=== INFORMATION SUPPLIED ===

Definition named_ref (name : string) (ref : Reference) : bool := node_name (ref_identifier ref) =s name.

(** Whether a name has a reference that counts before the first one that excludes it. *)
Fixpoint counted (name : string) (refs : list Reference) : list node :=
  match refs with
  | [] => []
  | ref :: rest =>
      if named_ref name ref then
        if excludes_name ref then []
        else if is_vue_macro (ref_identifier ref) then counted name rest
        else ref_identifier ref :: counted name rest
      else counted name rest
  end.

Lemma undeclared_after refs : forall st name,
  default [] (map_get name (undeclaredIdentifiersByName (fold_left on_undeclared refs st))) =
  default [] (map_get name (undeclaredIdentifiersByName st)) ++ (if set_has name (excluded_names st) then [] else counted name refs).
Proof.
  induction refs as [|ref refs IH]; intros st name; cbn [fold_left counted]; [destruct (set_has _ _); by rewrite app_nil_r |].
  rewrite IH. unfold on_undeclared, named_ref. set (n := node_name (ref_identifier ref)).
  destruct (set_has n (excluded_names st)) eqn:E.
  { destruct (String.eqb_spec n name) as [<-|]; [by rewrite E | done]. }
  destruct (excludes_name ref) eqn:X; cbn [undeclaredIdentifiersByName excluded_names].
  { destruct (String.eqb_spec n name) as [<-|Ne].
    - assert (set_has n (set_add n (excluded_names st)) = true) as -> by (apply set_has_spec, elem_of_set_add; by left). by rewrite E.
    - f_equal. destruct (set_has name (excluded_names st)) eqn:E'.
      + apply set_has_spec in E'. assert (set_has name (set_add n (excluded_names st)) = true) as -> by (apply set_has_spec, elem_of_set_add; by right). done.
      + apply set_has_false in E'. assert (set_has name (set_add n (excluded_names st)) = false) as ->; [| done].
        apply set_has_false. intros [?|?]%elem_of_set_add; congruence. }
  destruct (is_vue_macro (ref_identifier ref)) eqn:M.
  { destruct (String.eqb_spec n name) as [<-|]; [by rewrite E | done]. }
  cbn [undeclaredIdentifiersByName excluded_names]. destruct (String.eqb_spec n name) as [<-|Ne].
  - rewrite map_get_set_eq, E. cbn [default from_option id]. by rewrite <- app_assoc.
  - by rewrite map_get_set_ne.
Qed.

===

* [WHAT THIS TASK INVOLVES]: In the material above, find every line with the word "apply" and show it.

* [RESULT OF THIS EXERCISE]:
    - assert (set_has n (set_add n (excluded_names st)) = true) as -> by (apply set_has_spec, elem_of_set_add; by left). by rewrite E.
      + apply set_has_spec in E'. assert (set_has name (set_add n (excluded_names st)) = true) as -> by (apply set_has_spec, elem_of_set_add; by right). done.
      + apply set_has_false in E'. assert (set_has name (set_add n (excluded_names st)) = false) as ->; [| done].
        apply set_has_false. intros [?|?]%elem_of_set_add; congruence. }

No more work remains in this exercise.